Stored items
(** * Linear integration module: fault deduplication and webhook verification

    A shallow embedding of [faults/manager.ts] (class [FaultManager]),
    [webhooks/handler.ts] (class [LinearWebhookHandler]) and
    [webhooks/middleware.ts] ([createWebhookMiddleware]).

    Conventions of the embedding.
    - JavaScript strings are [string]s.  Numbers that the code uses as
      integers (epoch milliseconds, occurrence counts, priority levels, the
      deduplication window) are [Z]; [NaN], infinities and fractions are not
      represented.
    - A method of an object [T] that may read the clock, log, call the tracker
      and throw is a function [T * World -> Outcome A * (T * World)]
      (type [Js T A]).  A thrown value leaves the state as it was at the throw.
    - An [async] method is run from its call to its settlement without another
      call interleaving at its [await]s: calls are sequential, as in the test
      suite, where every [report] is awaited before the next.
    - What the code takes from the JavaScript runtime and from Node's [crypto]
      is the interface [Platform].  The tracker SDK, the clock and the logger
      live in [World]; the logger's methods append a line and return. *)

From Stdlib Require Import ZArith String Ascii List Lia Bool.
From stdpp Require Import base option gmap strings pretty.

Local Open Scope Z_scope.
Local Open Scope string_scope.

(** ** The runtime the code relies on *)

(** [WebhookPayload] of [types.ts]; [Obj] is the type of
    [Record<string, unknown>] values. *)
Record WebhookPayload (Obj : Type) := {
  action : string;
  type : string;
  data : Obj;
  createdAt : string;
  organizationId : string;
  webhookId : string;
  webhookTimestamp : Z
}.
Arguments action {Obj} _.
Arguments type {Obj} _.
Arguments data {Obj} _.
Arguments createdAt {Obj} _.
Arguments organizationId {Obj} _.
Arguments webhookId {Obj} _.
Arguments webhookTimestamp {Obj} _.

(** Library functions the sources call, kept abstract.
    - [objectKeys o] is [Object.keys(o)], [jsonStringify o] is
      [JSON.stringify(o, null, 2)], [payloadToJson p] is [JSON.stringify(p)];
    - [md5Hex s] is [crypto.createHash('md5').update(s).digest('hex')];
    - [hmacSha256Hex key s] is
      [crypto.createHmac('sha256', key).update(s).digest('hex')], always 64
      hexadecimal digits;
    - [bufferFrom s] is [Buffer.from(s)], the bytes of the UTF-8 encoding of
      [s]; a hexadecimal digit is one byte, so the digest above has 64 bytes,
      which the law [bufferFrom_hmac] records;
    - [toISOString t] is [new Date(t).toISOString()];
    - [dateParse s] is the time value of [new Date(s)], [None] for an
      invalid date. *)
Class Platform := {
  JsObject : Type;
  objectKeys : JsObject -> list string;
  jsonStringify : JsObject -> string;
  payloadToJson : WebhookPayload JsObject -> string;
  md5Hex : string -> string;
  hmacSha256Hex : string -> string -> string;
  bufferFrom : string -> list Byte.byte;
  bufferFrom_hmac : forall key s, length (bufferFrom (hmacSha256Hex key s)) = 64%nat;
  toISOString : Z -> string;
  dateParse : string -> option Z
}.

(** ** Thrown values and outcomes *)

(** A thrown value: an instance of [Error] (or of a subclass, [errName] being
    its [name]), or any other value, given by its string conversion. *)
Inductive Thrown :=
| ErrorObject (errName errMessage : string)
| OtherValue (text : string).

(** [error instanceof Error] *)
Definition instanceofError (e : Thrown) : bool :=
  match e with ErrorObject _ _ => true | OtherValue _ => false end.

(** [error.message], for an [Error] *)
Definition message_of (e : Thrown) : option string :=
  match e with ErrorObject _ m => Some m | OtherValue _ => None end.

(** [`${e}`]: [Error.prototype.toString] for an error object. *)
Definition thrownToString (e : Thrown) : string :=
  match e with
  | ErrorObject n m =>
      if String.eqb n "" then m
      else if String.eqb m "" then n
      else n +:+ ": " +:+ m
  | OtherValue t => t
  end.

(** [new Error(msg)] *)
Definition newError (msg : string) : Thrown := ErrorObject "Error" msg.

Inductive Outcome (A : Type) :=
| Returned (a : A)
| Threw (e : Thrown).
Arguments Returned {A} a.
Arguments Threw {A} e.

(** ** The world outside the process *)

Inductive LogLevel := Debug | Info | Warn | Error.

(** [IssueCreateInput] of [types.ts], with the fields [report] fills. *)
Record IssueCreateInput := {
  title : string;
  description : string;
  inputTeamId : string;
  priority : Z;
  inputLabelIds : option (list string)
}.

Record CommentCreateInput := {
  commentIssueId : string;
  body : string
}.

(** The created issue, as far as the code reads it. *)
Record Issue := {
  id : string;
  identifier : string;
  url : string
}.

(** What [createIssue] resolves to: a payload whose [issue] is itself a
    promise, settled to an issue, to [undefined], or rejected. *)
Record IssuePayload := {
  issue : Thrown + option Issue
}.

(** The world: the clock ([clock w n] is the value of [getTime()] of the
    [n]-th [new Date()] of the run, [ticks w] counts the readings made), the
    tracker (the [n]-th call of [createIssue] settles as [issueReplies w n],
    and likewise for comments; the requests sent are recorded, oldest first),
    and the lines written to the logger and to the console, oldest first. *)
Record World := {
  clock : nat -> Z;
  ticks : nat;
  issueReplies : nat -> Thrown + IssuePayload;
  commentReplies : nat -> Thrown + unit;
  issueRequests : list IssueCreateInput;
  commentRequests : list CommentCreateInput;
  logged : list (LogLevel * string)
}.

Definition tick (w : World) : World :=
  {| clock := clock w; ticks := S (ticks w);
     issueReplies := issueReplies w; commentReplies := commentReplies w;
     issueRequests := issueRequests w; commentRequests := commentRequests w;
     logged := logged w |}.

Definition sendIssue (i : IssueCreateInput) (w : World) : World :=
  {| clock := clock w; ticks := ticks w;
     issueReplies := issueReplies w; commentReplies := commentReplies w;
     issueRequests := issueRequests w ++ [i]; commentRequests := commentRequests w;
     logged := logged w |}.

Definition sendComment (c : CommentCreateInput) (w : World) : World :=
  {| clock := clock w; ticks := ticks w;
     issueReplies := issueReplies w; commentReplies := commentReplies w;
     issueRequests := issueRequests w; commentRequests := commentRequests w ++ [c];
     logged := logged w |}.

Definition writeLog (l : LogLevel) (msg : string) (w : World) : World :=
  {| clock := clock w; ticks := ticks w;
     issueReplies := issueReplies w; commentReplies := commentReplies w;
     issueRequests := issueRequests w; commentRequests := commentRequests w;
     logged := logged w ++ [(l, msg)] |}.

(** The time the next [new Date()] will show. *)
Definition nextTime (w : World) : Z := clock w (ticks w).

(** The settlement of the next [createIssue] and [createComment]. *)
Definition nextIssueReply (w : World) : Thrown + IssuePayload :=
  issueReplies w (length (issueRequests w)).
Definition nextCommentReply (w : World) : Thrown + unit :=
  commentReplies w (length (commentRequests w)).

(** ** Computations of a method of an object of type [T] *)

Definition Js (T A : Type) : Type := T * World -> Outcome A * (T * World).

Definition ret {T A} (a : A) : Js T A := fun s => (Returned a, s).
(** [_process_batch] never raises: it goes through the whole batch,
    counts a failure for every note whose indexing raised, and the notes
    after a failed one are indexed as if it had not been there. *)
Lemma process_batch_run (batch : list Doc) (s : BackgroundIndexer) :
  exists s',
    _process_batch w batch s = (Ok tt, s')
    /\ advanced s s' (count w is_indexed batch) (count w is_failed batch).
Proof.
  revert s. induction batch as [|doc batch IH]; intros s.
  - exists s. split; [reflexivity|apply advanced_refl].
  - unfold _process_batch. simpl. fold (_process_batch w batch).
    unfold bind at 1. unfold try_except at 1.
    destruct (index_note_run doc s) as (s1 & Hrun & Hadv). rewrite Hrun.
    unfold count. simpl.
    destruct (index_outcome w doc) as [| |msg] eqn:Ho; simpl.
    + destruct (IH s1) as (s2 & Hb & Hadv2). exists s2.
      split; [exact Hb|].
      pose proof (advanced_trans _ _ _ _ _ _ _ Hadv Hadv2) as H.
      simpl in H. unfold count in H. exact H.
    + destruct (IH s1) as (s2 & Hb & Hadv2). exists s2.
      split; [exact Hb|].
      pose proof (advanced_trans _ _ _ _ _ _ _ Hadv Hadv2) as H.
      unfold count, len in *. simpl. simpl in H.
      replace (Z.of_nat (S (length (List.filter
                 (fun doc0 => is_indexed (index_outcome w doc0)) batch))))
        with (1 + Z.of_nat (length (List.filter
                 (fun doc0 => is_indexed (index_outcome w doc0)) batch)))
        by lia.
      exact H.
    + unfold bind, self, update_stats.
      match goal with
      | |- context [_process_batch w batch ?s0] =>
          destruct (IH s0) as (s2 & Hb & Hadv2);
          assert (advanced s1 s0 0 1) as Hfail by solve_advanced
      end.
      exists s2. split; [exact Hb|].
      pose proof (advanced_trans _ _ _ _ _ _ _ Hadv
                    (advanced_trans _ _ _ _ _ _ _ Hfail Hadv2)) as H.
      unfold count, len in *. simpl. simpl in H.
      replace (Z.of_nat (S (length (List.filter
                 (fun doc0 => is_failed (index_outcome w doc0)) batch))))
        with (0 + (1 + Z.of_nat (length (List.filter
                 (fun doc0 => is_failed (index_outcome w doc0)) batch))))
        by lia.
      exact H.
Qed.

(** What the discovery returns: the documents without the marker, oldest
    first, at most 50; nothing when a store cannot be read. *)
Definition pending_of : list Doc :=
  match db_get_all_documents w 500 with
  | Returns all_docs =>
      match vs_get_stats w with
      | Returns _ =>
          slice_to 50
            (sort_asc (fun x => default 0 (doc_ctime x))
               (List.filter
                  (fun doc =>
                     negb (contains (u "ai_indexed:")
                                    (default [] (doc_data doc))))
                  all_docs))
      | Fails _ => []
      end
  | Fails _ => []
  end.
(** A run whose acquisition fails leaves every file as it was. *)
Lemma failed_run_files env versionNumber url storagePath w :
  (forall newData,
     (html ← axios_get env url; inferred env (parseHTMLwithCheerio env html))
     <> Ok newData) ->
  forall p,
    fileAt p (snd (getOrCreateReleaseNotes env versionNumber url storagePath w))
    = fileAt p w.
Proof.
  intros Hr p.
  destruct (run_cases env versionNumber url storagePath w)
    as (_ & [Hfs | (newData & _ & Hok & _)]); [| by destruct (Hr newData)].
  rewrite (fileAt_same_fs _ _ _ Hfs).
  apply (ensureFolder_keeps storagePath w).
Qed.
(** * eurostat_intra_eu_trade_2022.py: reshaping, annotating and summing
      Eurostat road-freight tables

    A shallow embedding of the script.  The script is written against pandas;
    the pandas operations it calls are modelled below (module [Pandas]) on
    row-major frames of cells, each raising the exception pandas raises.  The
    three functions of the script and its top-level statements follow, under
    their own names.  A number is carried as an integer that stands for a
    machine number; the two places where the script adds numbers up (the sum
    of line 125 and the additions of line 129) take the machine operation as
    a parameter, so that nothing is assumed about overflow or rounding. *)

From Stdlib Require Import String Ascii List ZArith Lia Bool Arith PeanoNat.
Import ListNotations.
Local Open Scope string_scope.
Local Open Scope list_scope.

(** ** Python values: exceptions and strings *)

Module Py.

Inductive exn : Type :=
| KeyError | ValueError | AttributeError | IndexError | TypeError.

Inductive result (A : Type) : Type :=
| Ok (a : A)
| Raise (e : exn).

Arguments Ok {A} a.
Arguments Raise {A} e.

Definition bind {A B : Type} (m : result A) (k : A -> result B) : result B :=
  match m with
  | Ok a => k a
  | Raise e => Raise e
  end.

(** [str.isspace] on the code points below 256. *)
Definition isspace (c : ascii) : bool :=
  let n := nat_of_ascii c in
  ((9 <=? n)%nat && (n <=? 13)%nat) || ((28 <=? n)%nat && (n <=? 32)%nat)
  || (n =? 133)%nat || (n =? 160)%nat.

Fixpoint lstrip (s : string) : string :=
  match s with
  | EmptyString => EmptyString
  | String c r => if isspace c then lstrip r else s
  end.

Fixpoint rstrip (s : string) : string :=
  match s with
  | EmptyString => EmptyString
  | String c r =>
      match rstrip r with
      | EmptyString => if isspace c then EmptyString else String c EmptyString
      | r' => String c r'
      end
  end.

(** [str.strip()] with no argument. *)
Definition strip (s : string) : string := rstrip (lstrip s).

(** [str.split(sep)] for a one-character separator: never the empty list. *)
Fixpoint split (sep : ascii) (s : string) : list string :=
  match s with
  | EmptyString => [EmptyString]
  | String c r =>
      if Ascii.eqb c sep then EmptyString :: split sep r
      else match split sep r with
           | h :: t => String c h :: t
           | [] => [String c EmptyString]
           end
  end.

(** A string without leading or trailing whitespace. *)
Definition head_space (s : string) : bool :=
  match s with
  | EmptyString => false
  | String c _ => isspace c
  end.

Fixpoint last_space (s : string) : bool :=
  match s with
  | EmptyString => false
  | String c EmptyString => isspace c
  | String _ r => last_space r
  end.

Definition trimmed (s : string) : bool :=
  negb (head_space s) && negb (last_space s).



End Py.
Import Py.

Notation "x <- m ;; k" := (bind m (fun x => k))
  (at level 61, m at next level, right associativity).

▶ [YOUR OBJECTIVE] From the records above, give again exactly the lines running from the line with "Definition Js (T" to the line with "counts a failure", inclusive.

▶ [TASK SOLUTION]
Definition Js (T A : Type) : Type := T * World -> Outcome A * (T * World).

Definition ret {T A} (a : A) : Js T A := fun s => (Returned a, s).
(** [_process_batch] never raises: it goes through the whole batch,
    counts a failure for every note whose indexing raised, and the notes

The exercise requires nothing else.